··· Entries supplied

(** [interface RetryInfo]. *)
Record RetryInfo := mkRetryInfo {
  attempts : Z;
  lastAttempt : Z;
  nextRetryAt : option Z;
  retryTimeoutHandle : option handle
}.

(** The part of a Node [ChildProcess] the manager looks at.  [owner] is the
    [botId] the listeners installed by [startBot] close over.  [killed] is
    Node's flag: it is set by a call of [kill] that delivered its signal,
    and says nothing about whether the process has ended. *)
Record ChildProcess := mkChildProcess {
  owner : string;
  spawnfile : string;
  pid : option Z;
  killed : bool;
  stdinUsable : bool
}.

(** Signal names, as Node passes them: ["SIGTERM"], ["SIGKILL"], ... *)
Abbreviation Signal := string (only parsing).

(** What the operating system answers when [ChildProcess.kill] sends a
    signal, as Node distinguishes the cases: the signal was delivered
    ([kill] sets [killed] and returns [true]); there is no such process any
    more ([kill] returns [false]); the platform rejects the signal ([kill]
    throws); any other failure ([kill] emits ['error'] on the child and
    returns [false]). *)
Inductive KillOutcome :=
  | Delivered
  | NoSuchProcess
  | Rejected (msg : string)
  | Failed (msg : string).

(** What [startBot] finds when it launches: whether [fs.access] succeeds on
    the main file and on the virtual environment's interpreter, and the
    pid and stdin of the child that [spawn] returns. *)
Record LaunchEnv := mkLaunchEnv {
  mainFileExists : bool;
  venvPythonExists : bool;
  spawnedPid : option Z;
  spawnedStdin : bool
}.

(** The closure state of one call of [stopBot] that reached its
    [new Promise]: the [isResolved] flag, the value the promise was resolved
    with, which of the listeners it attached to the child are still
    attached, and whether [deleteBot] is awaiting it (then with the answer
    [fs.rm] will give that call). *)
Record StopCall := mkStopCall {
  isResolved : bool;
  resolved : option bool;
  onExitAttached : bool;
  onErrorAttached : bool;
  clearOnExit : option handle;
  awaitedByDelete : option bool
}.

(** The callbacks handed to [setTimeout], with what each closes over. *)
Inductive TimerTask :=
  | MarkRunning (botId : string) (child : handle)
  | HealthTimeout (botId : string) (info : handle) (healthCheckId : string)
  | RetryRestart (botId : string) (info : handle)
  | ForceKill (botId : string) (child : handle).

Record Timer := mkTimer {
  delay : Q;
  task : TimerTask
}.

(** The state of the [BotManager] instance together with the collaborators
    it drives: storage rows, log files, the ['log'] events emitted, and the
    traces of signals delivered and lines written to children. *)
Record Manager := mkManager {
  runningBots : gmap string handle;
  healthCheckData : gmap string handle;
  retryData : gmap string handle;
  children : gmap handle ChildProcess;
  healthInfos : gmap handle HealthCheckInfo;
  retryInfos : gmap handle RetryInfo;
  stopCalls : gmap handle StopCall;
  timers : gmap handle Timer;
  bots : gmap string Bot;
  logs : gmap string (list LogEntry);
  emitted : list (string * LogEntry);
  signals : list (handle * Signal);
  stdinWrites : list (handle * string);
  nextHandle : handle;
  now : Z
}.

Definition set_runningBots (v : gmap string handle) (s : Manager) : Manager :=
  mkManager v (healthCheckData s) (retryData s) (children s) (healthInfos s)
    (retryInfos s) (stopCalls s) (timers s) (bots s) (logs s) (emitted s)
    (signals s) (stdinWrites s) (nextHandle s) (now s).

Definition set_healthCheckData (v : gmap string handle) (s : Manager) : Manager :=
  mkManager (runningBots s) v (retryData s) (children s) (healthInfos s)
    (retryInfos s) (stopCalls s) (timers s) (bots s) (logs s) (emitted s)
    (signals s) (stdinWrites s) (nextHandle s) (now s).

Definition set_retryData (v : gmap string handle) (s : Manager) : Manager :=
  mkManager (runningBots s) (healthCheckData s) v (children s) (healthInfos s)
    (retryInfos s) (stopCalls s) (timers s) (bots s) (logs s) (emitted s)
    (signals s) (stdinWrites s) (nextHandle s) (now s).

Definition set_children (v : gmap handle ChildProcess) (s : Manager) : Manager :=
  mkManager (runningBots s) (healthCheckData s) (retryData s) v
    (healthInfos s) (retryInfos s) (stopCalls s) (timers s) (bots s) (logs s)
    (emitted s) (signals s) (stdinWrites s) (nextHandle s) (now s).

Definition set_healthInfos (v : gmap handle HealthCheckInfo) (s : Manager) : Manager :=
  mkManager (runningBots s) (healthCheckData s) (retryData s) (children s) v
    (retryInfos s) (stopCalls s) (timers s) (bots s) (logs s) (emitted s)
    (signals s) (stdinWrites s) (nextHandle s) (now s).

Definition set_retryInfos (v : gmap handle RetryInfo) (s : Manager) : Manager :=
  mkManager (runningBots s) (healthCheckData s) (retryData s) (children s)
    (healthInfos s) v (stopCalls s) (timers s) (bots s) (logs s) (emitted s)
    (signals s) (stdinWrites s) (nextHandle s) (now s).

Definition set_stopCalls (v : gmap handle StopCall) (s : Manager) : Manager :=
  mkManager (runningBots s) (healthCheckData s) (retryData s) (children s)
    (healthInfos s) (retryInfos s) v (timers s) (bots s) (logs s) (emitted s)
    (signals s) (stdinWrites s) (nextHandle s) (now s).

Definition set_timers (v : gmap handle Timer) (s : Manager) : Manager :=
  mkManager (runningBots s) (healthCheckData s) (retryData s) (children s)
    (healthInfos s) (retryInfos s) (stopCalls s) v (bots s) (logs s)
    (emitted s) (signals s) (stdinWrites s) (nextHandle s) (now s).

Definition set_bots (v : gmap string Bot) (s : Manager) : Manager :=
  mkManager (runningBots s) (healthCheckData s) (retryData s) (children s)
    (healthInfos s) (retryInfos s) (stopCalls s) (timers s) v (logs s)
    (emitted s) (signals s) (stdinWrites s) (nextHandle s) (now s).

Definition set_logs (v : gmap string (list LogEntry)) (s : Manager) : Manager :=
  mkManager (runningBots s) (healthCheckData s) (retryData s) (children s)
    (healthInfos s) (retryInfos s) (stopCalls s) (timers s) (bots s) v
    (emitted s) (signals s) (stdinWrites s) (nextHandle s) (now s).

Definition set_emitted (v : list (string * LogEntry)) (s : Manager) : Manager :=
  mkManager (runningBots s) (healthCheckData s) (retryData s) (children s)
    (healthInfos s) (retryInfos s) (stopCalls s) (timers s) (bots s) (logs s)
    v (signals s) (stdinWrites s) (nextHandle s) (now s).

Definition set_signals (v : list (handle * Signal)) (s : Manager) : Manager :=
  mkManager (runningBots s) (healthCheckData s) (retryData s) (children s)
    (healthInfos s) (retryInfos s) (stopCalls s) (timers s) (bots s) (logs s)
    (emitted s) v (stdinWrites s) (nextHandle s) (now s).

Definition set_stdinWrites (v : list (handle * string)) (s : Manager) : Manager :=
  mkManager (runningBots s) (healthCheckData s) (retryData s) (children s)
    (healthInfos s) (retryInfos s) (stopCalls s) (timers s) (bots s) (logs s)
    (emitted s) (signals s) v (nextHandle s) (now s).

Definition set_nextHandle (v : handle) (s : Manager) : Manager :=
  mkManager (runningBots s) (healthCheckData s) (retryData s) (children s)
    (healthInfos s) (retryInfos s) (stopCalls s) (timers s) (bots s) (logs s)
    (emitted s) (signals s) (stdinWrites s) v (now s).

Definition set_now (v : Z) (s : Manager) : Manager :=
  mkManager (runningBots s) (healthCheckData s) (retryData s) (children s)
    (healthInfos s) (retryInfos s) (stopCalls s) (timers s) (bots s) (logs s)
    (emitted s) (signals s) (stdinWrites s) (nextHandle s) v.

(** The manager before any bot was started, over given storage rows. *)
Definition emptyManager (rows : gmap string Bot) (clock : Z) : Manager :=
  mkManager ∅ ∅ ∅ ∅ ∅ ∅ ∅ ∅ rows ∅ [] [] [] 0%nat clock.

(** ** Constants of the class *)

Definition HEALTH_CHECK_TIMEOUT : Z := 30000.
Definition HEALTH_CHECK_INTERVAL : Z := 60000.
Definition MAX_CONSECUTIVE_FAILURES : Z := 3.
Definition MAX_RETRY_ATTEMPTS : Z := 5.
Definition BASE_RETRY_DELAY : Z := 2000.

(** ** The monad of handlers: a handler reads and updates the manager *)

Definition M (A : Type) : Type := Manager → A * Manager.

Definition ret {A} (a : A) : M A := λ s, (a, s).

Definition bind {A B} (c : M A) (k : A → M B) : M B :=
  λ s, let (a, s') := c s in k a s'.

Definition gets {A} (f : Manager → A) : M A := λ s, (f s, s).

Definition modify (f : Manager → Manager) : M unit := λ s, (tt, f s).

Definition exec {A} (c : M A) (s : Manager) : Manager := snd (c s).

Definition result {A} (c : M A) (s : Manager) : A := fst (c s).

Notation "x <- c ;; k" := (bind c (λ x, k))
  (at level 100, c at next level, k at level 200, right associativity).
Notation "c ;; k" := (bind c (λ _, k))
  (at level 100, k at level 200, right associativity).

(** [if (h) clearTimeout(h)] and its like: run [k] on a defined value. *)
Definition whenSome {A} (o : option A) (k : A → M unit) : M unit :=
  match o with Some a => k a | None => ret tt end.

(** ** Strings: the few [String.prototype] methods the manager calls *)

Module Str.

Definition chars (s : string) : list ascii := String.list_ascii_of_string s.
Definition ofChars (l : list ascii) : string := String.string_of_list_ascii l.

Fixpoint takeWhile (p : ascii → bool) (l : list ascii) : list ascii :=
  match l with
  | c :: l' => if p c then c :: takeWhile p l' else []
  | [] => []
  end.

Fixpoint dropWhile (p : ascii → bool) (l : list ascii) : list ascii :=
  match l with
  | c :: l' => if p c then dropWhile p l' else l
  | [] => []
  end.

Definition isChar (c d : ascii) : bool := bool_decide (c = d).
Definition isNot (c d : ascii) : bool := negb (isChar c d).

(** [s.trim()] *)
Definition trimStart (l : list ascii) : list ascii :=
  dropWhile Ascii.is_space l.
Definition trim (s : string) : string :=
  ofChars (reverse (trimStart (reverse (trimStart (chars s))))).

(** [l] starts with [p] *)
Fixpoint startsWith (p l : list ascii) : bool :=
  match p, l with
  | [], _ => true
  | a :: p', b :: l' => bool_decide (a = b) && startsWith p' l'
  | _ :: _, [] => false
  end.

(** [hay.includes(needle)] *)
Fixpoint includesChars (needle hay : list ascii) : bool :=
  startsWith needle hay ||
  match hay with
  | [] => false
  | _ :: hay' => includesChars needle hay'
  end.
Definition includes (hay needle : string) : bool :=
  includesChars (chars needle) (chars hay).

(** [s.split('\n')] *)
Fixpoint splitChars (sep : ascii) (cur : list ascii) (l : list ascii)
  : list (list ascii) :=
  match l with
  | [] => [reverse cur]
  | c :: l' =>
      if bool_decide (c = sep) then reverse cur :: splitChars sep [] l'
      else splitChars sep (c :: cur) l'
  end.
Definition splitLines (s : string) : list string :=
  ofChars <$> splitChars "010"%char [] (chars s).

(** The longest prefix matching [\S+], if it is not empty. *)
Definition nonSpaceRun (l : list ascii) : option (list ascii) :=
  match takeWhile (λ c, negb (Ascii.is_space c)) l with
  | [] => None
  | r => Some r
  end.

(** [s.match(/<marker>(\S+)/)]: capture group 1 of the leftmost match. *)
Fixpoint matchAfter (marker l : list ascii) : option (list ascii) :=
  match (if startsWith marker l
         then nonSpaceRun (drop (length marker) l) else None) with
  | Some r => Some r
  | None => match l with
            | [] => None
            | _ :: l' => matchAfter marker l'
            end
  end.

(** ASCII [s.toLowerCase()] *)
Definition lowerChar (c : ascii) : ascii :=
  let n := Ascii.N_of_ascii c in
  if ((65 <=? n)%N && (n <=? 90)%N)%bool
  then Ascii.ascii_of_N (n + 32) else c.
Definition toLowerCase (s : string) : string :=
  ofChars (lowerChar <$> chars s).

(** POSIX [path.extname]: from the last dot of the last path segment,
    unless that dot opens the segment or the segment is [..]. *)
Definition lastSegment (l : list ascii) : list ascii :=
  let noSlash := dropWhile (isChar "/"%char) (reverse l) in
  reverse (takeWhile (isNot "/"%char) noSlash).
Definition extname (p : string) : string :=
  let seg := lastSegment (chars p) in
  let afterDot := reverse (takeWhile (isNot "."%char) (reverse seg)) in
  if bool_decide (seg = [".";"."]%char) then ""
  else if bool_decide (length afterDot = length seg) then ""
  else if bool_decide (S (length afterDot) = length seg) then ""
  else ofChars ("."%char :: afterDot).

End Str.

(** The line feed as a string. *)
Definition newline : string := String "010"%char EmptyString.

(** ** Collaborators *)

(** [new Date()] / [Date.now()] *)
Definition dateNow : M Z := gets now.

(** [FileStorage]: the rows of [bots.json] as a map from id to row.  Every
    method reads the whole file and, if it changes a row, writes the whole
    file back. *)
Module storage.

······

# Exercise prompt
Give back, word for word, only the lines above from the line holding "onErrorAttached : bool;" to the line holding "mkManager (runningBots s) (healthCheckData s) v", both included.

# Your response
  onErrorAttached : bool;
  clearOnExit : option handle;
  awaitedByDelete : option bool
}.

(** The callbacks handed to [setTimeout], with what each closes over. *)
Inductive TimerTask :=
  | MarkRunning (botId : string) (child : handle)
  | HealthTimeout (botId : string) (info : handle) (healthCheckId : string)
  | RetryRestart (botId : string) (info : handle)
  | ForceKill (botId : string) (child : handle).

Record Timer := mkTimer {
  delay : Q;
  task : TimerTask
}.

(** The state of the [BotManager] instance together with the collaborators
    it drives: storage rows, log files, the ['log'] events emitted, and the
    traces of signals delivered and lines written to children. *)
Record Manager := mkManager {
  runningBots : gmap string handle;
  healthCheckData : gmap string handle;
  retryData : gmap string handle;
  children : gmap handle ChildProcess;
  healthInfos : gmap handle HealthCheckInfo;
  retryInfos : gmap handle RetryInfo;
  stopCalls : gmap handle StopCall;
  timers : gmap handle Timer;
  bots : gmap string Bot;
  logs : gmap string (list LogEntry);
  emitted : list (string * LogEntry);
  signals : list (handle * Signal);
  stdinWrites : list (handle * string);
  nextHandle : handle;
  now : Z
}.

Definition set_runningBots (v : gmap string handle) (s : Manager) : Manager :=
  mkManager v (healthCheckData s) (retryData s) (children s) (healthInfos s)
    (retryInfos s) (stopCalls s) (timers s) (bots s) (logs s) (emitted s)
    (signals s) (stdinWrites s) (nextHandle s) (now s).

Definition set_healthCheckData (v : gmap string handle) (s : Manager) : Manager :=
  mkManager (runningBots s) v (retryData s) (children s) (healthInfos s)
    (retryInfos s) (stopCalls s) (timers s) (bots s) (logs s) (emitted s)
    (signals s) (stdinWrites s) (nextHandle s) (now s).

Definition set_retryData (v : gmap string handle) (s : Manager) : Manager :=
  mkManager (runningBots s) (healthCheckData s) v (children s) (healthInfos s)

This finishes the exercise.